TASK
Every line of the data below is to be written out again exactly.

____ SOURCE DATA

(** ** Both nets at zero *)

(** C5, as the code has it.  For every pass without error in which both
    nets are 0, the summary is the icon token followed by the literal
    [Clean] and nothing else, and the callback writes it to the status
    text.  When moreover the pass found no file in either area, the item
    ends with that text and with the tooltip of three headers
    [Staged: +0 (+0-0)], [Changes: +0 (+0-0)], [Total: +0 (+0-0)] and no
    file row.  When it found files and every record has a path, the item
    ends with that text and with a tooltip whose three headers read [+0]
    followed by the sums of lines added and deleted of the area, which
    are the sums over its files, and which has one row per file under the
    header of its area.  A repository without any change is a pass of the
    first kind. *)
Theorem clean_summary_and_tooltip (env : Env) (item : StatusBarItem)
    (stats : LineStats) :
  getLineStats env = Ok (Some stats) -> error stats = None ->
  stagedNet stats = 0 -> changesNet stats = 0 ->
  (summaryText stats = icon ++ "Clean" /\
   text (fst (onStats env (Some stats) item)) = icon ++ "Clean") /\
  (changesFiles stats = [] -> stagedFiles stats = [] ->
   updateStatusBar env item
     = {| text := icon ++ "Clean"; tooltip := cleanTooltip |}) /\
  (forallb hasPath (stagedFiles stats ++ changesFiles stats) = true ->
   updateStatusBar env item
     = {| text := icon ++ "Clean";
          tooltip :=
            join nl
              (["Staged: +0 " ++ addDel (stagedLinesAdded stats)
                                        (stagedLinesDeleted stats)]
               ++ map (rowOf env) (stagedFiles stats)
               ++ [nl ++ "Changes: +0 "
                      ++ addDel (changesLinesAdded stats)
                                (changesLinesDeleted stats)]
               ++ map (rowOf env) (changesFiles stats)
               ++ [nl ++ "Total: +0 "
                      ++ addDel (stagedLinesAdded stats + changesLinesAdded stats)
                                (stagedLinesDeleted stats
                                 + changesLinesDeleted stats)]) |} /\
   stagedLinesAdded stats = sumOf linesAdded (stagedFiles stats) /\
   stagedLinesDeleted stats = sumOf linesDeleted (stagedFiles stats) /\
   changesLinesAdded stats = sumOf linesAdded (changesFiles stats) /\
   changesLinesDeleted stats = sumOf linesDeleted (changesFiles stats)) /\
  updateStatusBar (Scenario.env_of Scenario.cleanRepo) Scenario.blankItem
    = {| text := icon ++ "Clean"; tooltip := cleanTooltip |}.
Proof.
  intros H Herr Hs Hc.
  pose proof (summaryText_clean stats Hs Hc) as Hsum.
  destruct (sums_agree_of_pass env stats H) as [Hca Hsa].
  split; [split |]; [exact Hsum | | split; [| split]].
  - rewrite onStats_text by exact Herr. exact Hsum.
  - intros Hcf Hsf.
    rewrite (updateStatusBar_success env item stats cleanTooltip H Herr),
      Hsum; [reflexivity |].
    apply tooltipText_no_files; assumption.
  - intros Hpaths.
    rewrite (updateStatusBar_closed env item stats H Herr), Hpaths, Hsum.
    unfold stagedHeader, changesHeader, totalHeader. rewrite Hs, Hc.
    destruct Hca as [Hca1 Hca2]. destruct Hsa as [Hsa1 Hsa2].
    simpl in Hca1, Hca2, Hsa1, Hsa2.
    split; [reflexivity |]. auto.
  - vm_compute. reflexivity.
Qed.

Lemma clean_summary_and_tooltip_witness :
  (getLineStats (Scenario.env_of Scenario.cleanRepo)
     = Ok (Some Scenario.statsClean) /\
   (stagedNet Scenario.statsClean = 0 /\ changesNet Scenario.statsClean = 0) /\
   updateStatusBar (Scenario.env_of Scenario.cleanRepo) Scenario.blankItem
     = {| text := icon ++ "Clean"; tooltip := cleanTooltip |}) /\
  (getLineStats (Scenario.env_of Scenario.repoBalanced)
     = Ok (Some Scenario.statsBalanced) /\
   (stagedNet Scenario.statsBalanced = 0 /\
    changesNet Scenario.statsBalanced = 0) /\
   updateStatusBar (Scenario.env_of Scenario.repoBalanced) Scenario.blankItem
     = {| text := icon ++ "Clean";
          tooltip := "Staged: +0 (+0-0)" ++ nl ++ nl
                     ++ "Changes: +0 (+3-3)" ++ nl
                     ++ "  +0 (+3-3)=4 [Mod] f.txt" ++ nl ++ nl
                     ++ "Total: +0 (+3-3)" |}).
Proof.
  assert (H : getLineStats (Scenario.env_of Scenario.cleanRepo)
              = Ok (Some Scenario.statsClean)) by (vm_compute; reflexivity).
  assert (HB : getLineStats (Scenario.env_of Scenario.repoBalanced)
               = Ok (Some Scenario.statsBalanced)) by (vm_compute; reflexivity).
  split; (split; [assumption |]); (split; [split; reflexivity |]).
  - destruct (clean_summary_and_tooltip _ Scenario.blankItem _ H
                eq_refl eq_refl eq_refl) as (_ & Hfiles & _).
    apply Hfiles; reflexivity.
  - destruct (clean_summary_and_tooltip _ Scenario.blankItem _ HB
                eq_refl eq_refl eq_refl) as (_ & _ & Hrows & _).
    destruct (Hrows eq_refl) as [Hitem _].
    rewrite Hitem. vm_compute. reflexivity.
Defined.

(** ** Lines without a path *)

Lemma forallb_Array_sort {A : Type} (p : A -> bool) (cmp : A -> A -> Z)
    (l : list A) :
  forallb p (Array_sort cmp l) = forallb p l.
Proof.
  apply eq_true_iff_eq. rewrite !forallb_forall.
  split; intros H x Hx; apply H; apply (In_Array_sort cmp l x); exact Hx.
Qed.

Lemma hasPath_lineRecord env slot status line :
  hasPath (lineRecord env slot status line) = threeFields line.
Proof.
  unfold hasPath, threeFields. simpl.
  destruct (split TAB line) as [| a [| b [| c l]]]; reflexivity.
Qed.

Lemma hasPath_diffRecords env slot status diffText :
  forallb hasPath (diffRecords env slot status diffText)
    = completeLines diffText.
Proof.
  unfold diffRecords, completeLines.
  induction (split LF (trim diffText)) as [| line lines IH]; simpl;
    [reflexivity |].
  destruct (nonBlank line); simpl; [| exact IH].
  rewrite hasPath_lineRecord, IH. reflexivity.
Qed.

________

SOLUTION TO THIS PROBLEM
(** ** Both nets at zero *)

(** C5, as the code has it.  For every pass without error in which both
    nets are 0, the summary is the icon token followed by the literal
    [Clean] and nothing else, and the callback writes it to the status
    text.  When moreover the pass found no file in either area, the item
    ends with that text and with the tooltip of three headers
    [Staged: +0 (+0-0)], [Changes: +0 (+0-0)], [Total: +0 (+0-0)] and no
    file row.  When it found files and every record has a path, the item
    ends with that text and with a tooltip whose three headers read [+0]
    followed by the sums of lines added and deleted of the area, which
    are the sums over its files, and which has one row per file under the
    header of its area.  A repository without any change is a pass of the
    first kind. *)
Theorem clean_summary_and_tooltip (env : Env) (item : StatusBarItem)
    (stats : LineStats) :
  getLineStats env = Ok (Some stats) -> error stats = None ->
  stagedNet stats = 0 -> changesNet stats = 0 ->
  (summaryText stats = icon ++ "Clean" /\
   text (fst (onStats env (Some stats) item)) = icon ++ "Clean") /\
  (changesFiles stats = [] -> stagedFiles stats = [] ->
   updateStatusBar env item
     = {| text := icon ++ "Clean"; tooltip := cleanTooltip |}) /\
  (forallb hasPath (stagedFiles stats ++ changesFiles stats) = true ->
   updateStatusBar env item
     = {| text := icon ++ "Clean";
          tooltip :=
            join nl
              (["Staged: +0 " ++ addDel (stagedLinesAdded stats)
                                        (stagedLinesDeleted stats)]
               ++ map (rowOf env) (stagedFiles stats)
               ++ [nl ++ "Changes: +0 "
                      ++ addDel (changesLinesAdded stats)
                                (changesLinesDeleted stats)]
               ++ map (rowOf env) (changesFiles stats)
               ++ [nl ++ "Total: +0 "
                      ++ addDel (stagedLinesAdded stats + changesLinesAdded stats)
                                (stagedLinesDeleted stats
                                 + changesLinesDeleted stats)]) |} /\
   stagedLinesAdded stats = sumOf linesAdded (stagedFiles stats) /\
   stagedLinesDeleted stats = sumOf linesDeleted (stagedFiles stats) /\
   changesLinesAdded stats = sumOf linesAdded (changesFiles stats) /\
   changesLinesDeleted stats = sumOf linesDeleted (changesFiles stats)) /\
  updateStatusBar (Scenario.env_of Scenario.cleanRepo) Scenario.blankItem
    = {| text := icon ++ "Clean"; tooltip := cleanTooltip |}.
Proof.
  intros H Herr Hs Hc.
  pose proof (summaryText_clean stats Hs Hc) as Hsum.
  destruct (sums_agree_of_pass env stats H) as [Hca Hsa].
  split; [split |]; [exact Hsum | | split; [| split]].
  - rewrite onStats_text by exact Herr. exact Hsum.
  - intros Hcf Hsf.
    rewrite (updateStatusBar_success env item stats cleanTooltip H Herr),
      Hsum; [reflexivity |].
    apply tooltipText_no_files; assumption.
  - intros Hpaths.
    rewrite (updateStatusBar_closed env item stats H Herr), Hpaths, Hsum.
    unfold stagedHeader, changesHeader, totalHeader. rewrite Hs, Hc.
    destruct Hca as [Hca1 Hca2]. destruct Hsa as [Hsa1 Hsa2].
    simpl in Hca1, Hca2, Hsa1, Hsa2.
    split; [reflexivity |]. auto.
  - vm_compute. reflexivity.
Qed.

Lemma clean_summary_and_tooltip_witness :
  (getLineStats (Scenario.env_of Scenario.cleanRepo)
     = Ok (Some Scenario.statsClean) /\
   (stagedNet Scenario.statsClean = 0 /\ changesNet Scenario.statsClean = 0) /\
   updateStatusBar (Scenario.env_of Scenario.cleanRepo) Scenario.blankItem
     = {| text := icon ++ "Clean"; tooltip := cleanTooltip |}) /\
  (getLineStats (Scenario.env_of Scenario.repoBalanced)
     = Ok (Some Scenario.statsBalanced) /\
   (stagedNet Scenario.statsBalanced = 0 /\
    changesNet Scenario.statsBalanced = 0) /\
   updateStatusBar (Scenario.env_of Scenario.repoBalanced) Scenario.blankItem
     = {| text := icon ++ "Clean";
          tooltip := "Staged: +0 (+0-0)" ++ nl ++ nl
                     ++ "Changes: +0 (+3-3)" ++ nl
                     ++ "  +0 (+3-3)=4 [Mod] f.txt" ++ nl ++ nl
                     ++ "Total: +0 (+3-3)" |}).
Proof.
  assert (H : getLineStats (Scenario.env_of Scenario.cleanRepo)
              = Ok (Some Scenario.statsClean)) by (vm_compute; reflexivity).
  assert (HB : getLineStats (Scenario.env_of Scenario.repoBalanced)
               = Ok (Some Scenario.statsBalanced)) by (vm_compute; reflexivity).
  split; (split; [assumption |]); (split; [split; reflexivity |]).
  - destruct (clean_summary_and_tooltip _ Scenario.blankItem _ H
                eq_refl eq_refl eq_refl) as (_ & Hfiles & _).
    apply Hfiles; reflexivity.
  - destruct (clean_summary_and_tooltip _ Scenario.blankItem _ HB
                eq_refl eq_refl eq_refl) as (_ & _ & Hrows & _).
    destruct (Hrows eq_refl) as [Hitem _].
    rewrite Hitem. vm_compute. reflexivity.
Defined.

(** ** Lines without a path *)

Lemma forallb_Array_sort {A : Type} (p : A -> bool) (cmp : A -> A -> Z)
    (l : list A) :
  forallb p (Array_sort cmp l) = forallb p l.
Proof.
  apply eq_true_iff_eq. rewrite !forallb_forall.
  split; intros H x Hx; apply H; apply (In_Array_sort cmp l x); exact Hx.
Qed.

Lemma hasPath_lineRecord env slot status line :
  hasPath (lineRecord env slot status line) = threeFields line.
Proof.
  unfold hasPath, threeFields. simpl.
  destruct (split TAB line) as [| a [| b [| c l]]]; reflexivity.
Qed.

Lemma hasPath_diffRecords env slot status diffText :
  forallb hasPath (diffRecords env slot status diffText)
    = completeLines diffText.
Proof.
  unfold diffRecords, completeLines.
  induction (split LF (trim diffText)) as [| line lines IH]; simpl;
    [reflexivity |].
  destruct (nonBlank line); simpl; [| exact IH].
  rewrite hasPath_lineRecord, IH. reflexivity.
Qed.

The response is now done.